En septembre, Tsahal redéploie des troupes depuis Gaza vers la frontière avec le Liban et multiplie les opérations militaires et technologiques contre le Hezbollah. La plus spectaculaire aboutit à l’élimination du chef suprême du parti chiite (cf. Liban). Des bombardements touchent également des installations électriques et portuaires près d’Hodeida, au Yémen, après des tirs des Houthis sur le territoire israélien. Quelques jours après un attentat commis, à Jaffa, par deux Palestiniens venus d’Hébron (une demi-douzaine de morts), une frappe israëlienne élimine le chef du Hamas du camp de Tulkarem ; le bombardement fait une quinzaine de morts, amenant à plus de sept cents en un an le nombre de victimes palestiniennes en Cisjordanie. Celle-ci est par ailleurs asphyxiée par le non-versement de la plupart des taxes douanières qu’Israël perçoit pour son compte et par l’effondrement du marché de l’emploi : les Palestiniens ne sont plus que 2 % à travailler encore dans l’Etat hébreu, contre 22 % un an plus tôt.

Dans la bande de Gaza, le bilan d’un an de bombardements israéliens dépasse quarante-trois mille morts selon le Hamas, dont 70 % seraient des femmes et des enfants (selon l’ONU) et au moins dix-sept mille des combattants islamistes (sur un effectif de trente mille) d’après Tsahal. Ce nombre de morts est plus de deux fois supérieur au total cumulé des victimes palestiniennes lors des guerres de 1948-1949 (13 000 morts), de la première Intifada (3 000 et 1 000 côté israélien) et des quatre guerres de Gaza (2008-2009, 2012, 2014 et 2021 : 4 000 morts). Sinwar est à son tour éliminé, mi-octobre, lors d’une opération israélienne menée à Rafah. Quelques jours plus tard, une centaine d’appareils de Tsahal bombardent des sites de fabrication et de tirs de missiles en Iran, en réaction aux deux cents engins que le régime des mollahs avait envoyés sur Israël en début de mois. L’Etat hébreu semble avoir renoncé à bombarder des sites pétroliers, afin d’éviter une flambée des cours de l’or noir, ainsi que des sites nucléaires, pour ne pas déclencher de ripostes incontrôlables.

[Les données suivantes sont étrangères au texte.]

(* ===== verification/Upgrades.v ===== *)
(** * Upgrading a catalog ([spec/upgrades/])

    The versions of the format, the statements that lead from one to the next,
    and the upgrade of a catalog: one database transaction per version, the
    recorded version last. *)

From S2P Require Import Prelude Text Types Instances Entities Dialect Database.
From S2P Require Import Load Metadata Persist Connection.

(** A transaction of the pool, which may change the schema with its first statement.
    Whether it can begin and commit may depend on the database. *)
Section InTransaction.
Context `{EXT : External}.
Context (dialect : Dialect) (begin_fails commit_fails : Db -> option DucklakeError).

Definition in_transaction {A} (changes_schema : bool) (m : method Db A) : method Db A := fun db =>
  match begin_fails db with
  | Some e => (Err e, db)
  | None =>
      match m db with
      | (Ok a, db') =>
          match commit_fails db' with
          | Some e => (Err e, left_behind dialect changes_schema db db')
          | None => (Ok a, db')
          end
      | (Err e, db') => (Err e, left_behind dialect changes_schema db db')
      | (Panic, db') => (Panic, left_behind dialect changes_schema db db')
      end
  end.
End InTransaction.

(** ** Statements that change the schema

    [Alter] and the updates that read other tables have constructors of their own. *)

Module Ddl.
Inductive t `{External} : Type :=
  | CreateTable (table : string) (columns : list (string * ColumnType))
  | AddColumn (table column : string) (type : ColumnType) (default : SqlValue)
  | RenameTable (from to : string)
  | DropColumn (table column : string)
  (* [column_id] of partition columns: from the position of a column to its ID *)
  | RankPartitionColumns
  (* the first snapshot of every schema version *)
  | FillSchemaVersions
  | MovePartialMax
  (* the schema versions that began with a table *)
  | FillTableSchemaVersions
  | Plain (s : Statement).
End Ddl.
Abbreviation Ddl := Ddl.t.

(** [CAST(text AS BIGINT)] of the engine *)
Class SqlCast `{External} : Type := { cast_bigint : string -> option Z }.

Section Effects.
Context `{EXT : External} `{CMP : !SqlCompare} `{CAST : !SqlCast}.

Definition alter (table : string) (f : DbTable -> option DbTable) (db : Db) : option Db :=
  t ← db !! table; t' ← f t; Some (<[table := t']> db).

Definition add_column (column : string) (default : SqlValue) (t : DbTable) : option DbTable :=
  if decide (column ∈ DbTable.columns t) then None
  else Some (DbTable.mk (DbTable.columns t ++ [column]) (DbTable.primary_key t)
    ((fun r => r ++ [(column, default)]) <$> DbTable.rows t)).
Definition drop_column (column : string) (t : DbTable) : option DbTable :=
  if decide (column ∈ DbTable.columns t) then
    Some (DbTable.mk (List.filter (fun c => bool_decide (c <> column)) (DbTable.columns t))
      (DbTable.primary_key t)
      (List.filter (fun kv => bool_decide (kv.1 <> column)) <$> DbTable.rows t))
  else None.

(** [ROW_NUMBER() OVER (PARTITION BY table_id ORDER BY column_order)] of the current
    root columns: the column of [table_id] at position [i] has number [i + 1]. *)
Definition ranked (columns : list row) (table_id : SqlValue) (i : Z) : option row :=
  if (i <? 0)%Z then None
  else sort_by_key sql_le (field "column_order") (List.filter (fun c =>
    is_null (field "parent_column" c) && is_null (field "end_snapshot" c) &&
    sql_eq (field "table_id" c) table_id) columns) !! Z.to_nat i.

Definition rank_partition_column (columns : list row) (r : row) : row :=
  match field "column_id" r with
  | SInt i => match ranked columns (field "table_id" r) i with
              | Some c => set_field "column_id" (field "column_id" c) r
              | None => r
              end
  | _ => r
  end.

(** [SELECT MIN(snapshot_id), schema_version .. GROUP BY schema_version] *)
Definition first_snapshots (snapshots : list row) : list row :=
  let ids version := omap (fun r => match field "schema_version" r, field "snapshot_id" r with
    | SInt v, SInt id => if decide (v = version) then Some id else None
    | _, _ => None
    end) snapshots in
  omap (fun version => match ids version with
    | [] => None
    | id :: ids => Some [("begin_snapshot", SInt (foldr Z.min id ids)); ("schema_version", SInt version)]
    end)
    (remove_dups (omap (fun r => match field "schema_version" r with SInt v => Some v | _ => None end) snapshots)).

(** Rows without [partial_max:] in [partial_file_info], those [REPLACE] does not
    change, stay as they are. *)
Definition move_partial_max (r : row) : option row :=
  match field "partial_file_info" r with
  | SText info =>
      if decide (replace "partial_max:" "" info = info) then Some r
      else z ← cast_bigint (replace "partial_max:" "" info); Some (set_field "partial_max" (SInt z) r)
  | _ => Some r
  end.

(** A version belongs to a table whose [begin_snapshot] lies between the
    [begin_snapshot] and the [begin_snapshot] of the table. *)
Definition table_schema_versions (versions tables : list row) : list row :=
  List.filter (fun sv => is_null (field "table_id" sv)) versions ≫= fun sv =>
    (fun t => [("table_id", field "table_id" t); ("begin_snapshot", field "begin_snapshot" t);
               ("schema_version", field "schema_version" sv)]) <$>
    List.filter (fun t => sql_le (field "begin_snapshot" t) (field "begin_snapshot" sv) &&
      sql_le (field "begin_snapshot" sv) (field "begin_snapshot" t)) tables.

Definition append_rows (rows : list row) (t : DbTable) : option DbTable :=
  Some (t <| DbTable.rows ::= fun old => old ++ rows |>).
Definition map_rows (f : row -> option row) (t : DbTable) : option DbTable :=
  rows ← mapM f (DbTable.rows t); Some (t <| DbTable.rows := rows |>).

Definition ddl_effect (s : Ddl) (db : Db) : option Db :=
  match s with
  | Ddl.CreateTable table columns =>
      match db !! table with
      | Some _ => None
      | None => Some (<[table := DbTable.mk columns.*1 None []]> db)
      end
  | Ddl.AddColumn table column _ default => alter table (add_column column default) db
  | Ddl.RenameTable from to =>
      t ← db !! from;
      match db !! to with Some _ => None | None => Some (<[to := t]> (delete from db)) end
  | Ddl.DropColumn table column => alter table (drop_column column) db
  | Ddl.RankPartitionColumns =>
      columns ← db !! "ducklake_column";
      alter "ducklake_partition_column"
        (map_rows (fun r => Some (rank_partition_column (DbTable.rows columns) r))) db
  | Ddl.FillSchemaVersions =>
      snapshots ← db !! "ducklake_snapshot";
      alter "ducklake_schema_versions" (append_rows (first_snapshots (DbTable.rows snapshots))) db
  | Ddl.MovePartialMax => alter "ducklake_data_file" (map_rows move_partial_max) db
  | Ddl.FillTableSchemaVersions =>
      versions ← db !! "ducklake_schema_versions";
      tables ← db !! "ducklake_table";
      alter "ducklake_schema_versions"
        (append_rows (table_schema_versions (DbTable.rows versions) (DbTable.rows tables))) db
  | Ddl.Plain s => effect s db
  end.
End Effects.

(** The engine runs such a statement with its effect, or fails. *)
Class UpgradeEngine `{External} `{!SqlCompare} `{!SqlCast} : Type := {
  run_ddl : Ddl -> Db -> result Db;
  run_ddl_effect s db db' : run_ddl s db = Ok db' -> ddl_effect s db = Some db';
}.

(** ** Versions ([DucklakeVersion]) *)

Definition SUPPORTED_VERSIONS : list string := ["0.1"; "0.2"; "0.3"; "0.4"; "1.0"].
Definition LATEST_VERSION : string := "1.0".

Module DucklakeVersion.
Record t : Type := mk { major : Z; minor : Z }.

Definition from_str `{External} (s : string) : result t :=
  match split_chars "."%char (chars s) with
  | [major; minor] =>
      major ← ok_or (InvalidVersion s) (u64_from_str (of_chars major));
      minor ← ok_or (InvalidVersion s) (u64_from_str (of_chars minor));
      mret (mk major minor)
  | _ => Err (InvalidVersion s)
  end.

(** The derived order *)
Definition ltb (a b : t) : bool :=
  (major a <? major b)%Z || ((major a =? major b)%Z && (minor a <? minor b)%Z).
End DucklakeVersion.
Abbreviation DucklakeVersion := DucklakeVersion.t.

(** ** Upgrades *)

Module Upgrades.
Inductive t : Type := V0_2 | V0_3 | V0_4 | V1_0.
Definition iter : list t := [V0_2; V0_3; V0_4; V1_0].
Definition version (u : t) : string :=
  match u with V0_2 => "0.2" | V0_3 => "0.3" | V0_4 => "0.4" | V1_0 => "1.0" end.

Section Upgrades.
Context `{EXT : External} `{CMP : !SqlCompare} `{CAST : !SqlCast} `{UPG : !UpgradeEngine}.
Context (dialect : Dialect) (begin_fails commit_fails : Db -> option DucklakeError).

Definition exec (s : Ddl) : method Db unit :=
  fun db => match run_ddl s db with
            | Ok db' => (Ok tt, db')
            | Err e => (Err e, db)
            | Panic => (Panic, db)
            end.

Abbreviation str := (Dialect.column_type_string dialect).
Abbreviation int := (Dialect.column_type_i64 dialect).
Abbreviation bool := (Dialect.column_type_bool dialect).

(** *** 0.2 *)

Definition v0_2_update_schema : list Ddl := [
  Ddl.AddColumn "ducklake_schema" "path" str (SText "");
  Ddl.AddColumn "ducklake_schema" "path_is_relative" bool (SBool true);
  Ddl.AddColumn "ducklake_table" "path" str (SText "");
  Ddl.AddColumn "ducklake_table" "path_is_relative" bool (SBool true);
  Ddl.AddColumn "ducklake_metadata" "scope" str SNull;
  Ddl.AddColumn "ducklake_metadata" "scope_id" int SNull;
  Ddl.AddColumn "ducklake_data_file" "mapping_id" int SNull;
  Ddl.CreateTable "ducklake_column_mapping" [("mapping_id", int); ("table_id", int); ("type", str)];
  Ddl.CreateTable "ducklake_name_mapping" [("mapping_id", int); ("column_id", int);
    ("source_name", str); ("target_field_id", int); ("parent_column", int)]].
Definition v0_2_upgrade_data : list Ddl := [Ddl.RankPartitionColumns].

(** *** 0.3 *)

Definition v0_3_update_schema : list Ddl := [
  Ddl.AddColumn "ducklake_name_mapping" "is_partition" bool (SBool false);
  Ddl.AddColumn "ducklake_snapshot_changes" "author" str SNull;
  Ddl.AddColumn "ducklake_snapshot_changes" "commit_message" str SNull;
  Ddl.AddColumn "ducklake_snapshot_changes" "commit_extra_info" str SNull;
  Ddl.CreateTable "ducklake_schema_versions" [("begin_snapshot", int); ("schema_version", int)];
  Ddl.RenameTable "ducklake_file_column_statistics" "ducklake_file_column_stats";
  Ddl.AddColumn "ducklake_file_column_stats" "extra_stats" str SNull;
  Ddl.AddColumn "ducklake_table_column_stats" "extra_stats" str SNull].
Definition v0_3_upgrade_data : list Ddl := [Ddl.FillSchemaVersions].

(** *** 0.4 *)

Definition v0_4_update_schema : list Ddl := [
  Ddl.AddColumn "ducklake_column" "default_value_type" str (SText "literal");
  Ddl.AddColumn "ducklake_column" "default_value_dialect" str SNull;
  Ddl.AddColumn "ducklake_data_file" "partial_max" int SNull;
  Ddl.AddColumn "ducklake_delete_file" "partial_max" int SNull;
  Ddl.AddColumn "ducklake_schema_versions" "table_id" int SNull;
  Ddl.CreateTable "ducklake_macro" [("schema_id", int); ("macro_id", int); ("macro_name", str);
    ("begin_snapshot", int); ("end_snapshot", int)];
  Ddl.CreateTable "ducklake_macro_impl" [("macro_id", int); ("impl_id", int); ("dialect", str);
    ("sql", str); ("type", str)];
  Ddl.CreateTable "ducklake_macro_parameters" [("macro_id", int); ("impl_id", int);
    ("column_id", int); ("parameter_name", str); ("parameter_type", str); ("default_value", str);
    ("default_value_type", str)];
  Ddl.CreateTable "ducklake_sort_info" [("sort_id", int); ("table_id", int);
    ("begin_snapshot", int); ("end_snapshot", int)];
  Ddl.CreateTable "ducklake_sort_expression" [("sort_id", int); ("table_id", int);
    ("sort_key_index", int); ("expression", str); ("dialect", str); ("sort_direction", str);
    ("null_order", str)];
  Ddl.CreateTable "ducklake_file_variant_stats" [("data_file_id", int); ("table_id", int);
    ("column_id", int); ("variant_path", str); ("shredded_type", str); ("column_size_bytes", int);
    ("value_count", int); ("null_count", int); ("min_value", str); ("max_value", str);
    ("contains_nan", bool); ("extra_stats", str)]].
Definition v0_4_upgrade_data : list Ddl := [
  Ddl.MovePartialMax;
  Ddl.DropColumn "ducklake_data_file" "partial_file_info";
  Ddl.FillTableSchemaVersions;
  Ddl.Plain (Statement.Delete "ducklake_schema_versions" (Cond.IsNull "table_id"))].

Definition statements (u : t) : list Ddl :=
  match u with
  | V0_2 => v0_2_update_schema ++ v0_2_upgrade_data
  | V0_3 => v0_3_update_schema ++ v0_3_upgrade_data
  | V0_4 => v0_4_update_schema ++ v0_4_upgrade_data
  | V1_0 => []
  end.
Definition upgrade_tables (u : t) : method Db unit := st_for exec (statements u).

Definition set_version (version : string) : method Db unit :=
  exec (Ddl.Plain (Statement.Update (TABLE DucklakeMetadata) [("value", Expr.Val (to_sql version))]
    (Cond.Eq "key" (to_sql keys.VERSION)))).

Definition upgrade (u : t) : method Db unit :=
  in_transaction dialect begin_fails commit_fails (match statements u with [] => false | _ => true end)
    (upgrade_tables u ;; set_version (version u)).

Definition upgrade_catalog (current_version : string) : method Db unit :=
  current ← st_lift (DucklakeVersion.from_str current_version);
  st_for (fun u =>
    target ← st_lift (DucklakeVersion.from_str (version u));
    if DucklakeVersion.ltb current target then upgrade u else mret tt) iter.
End Upgrades.
End Upgrades.
Abbreviation Upgrades := Upgrades.t.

En novembre, Netanyahou finit par limoger son ministre de la Défense, qui s’apprêtait à mobiliser 7 000 étudiants ultraorthodoxes contre leur gré. Honni de l’extrême-droite, Gallant est remplacé par le ministre des Affaires étrangères, lequel abandonne la diplomatie à Gideon Sarr, venu conforter la majorité gouvernementale avec son parti Nouvel Espoir, après avoir un temps quitté le Likoud et rallié le camp de Gantz. Le même mois, alors que les relations d’Israël avec Paris sont tendues, un incident oppose des gendarmes français à des policiers israéliens, lors de la visite du chef de la diplomatie française dans une des quatre possessions de la France dans la ville sainte : la grotte de l’Eleona sur le mont des Oliviers, l’ancienne commanderie d’Abou Gosh, le tombeau de la princesse Hélène d’Adiabene et le domaine de Sainte-Anne (mère de la Vierge). Donnés au XIXe siècle à la France par le sultan ottoman ou par des personnalités privées, ces lieux saints sont gérés par la France, sans avoir le statut d’emprise diplomatique. Dans la bande de Gaza, le Hamas démontre à Israël, comme à la population palestinienne, qu’il contrôle encore l’enclave : ses services de sécurité tuent une vingtaine de pilleurs qui attaquaient des convois humanitaires dans le sud du territoire.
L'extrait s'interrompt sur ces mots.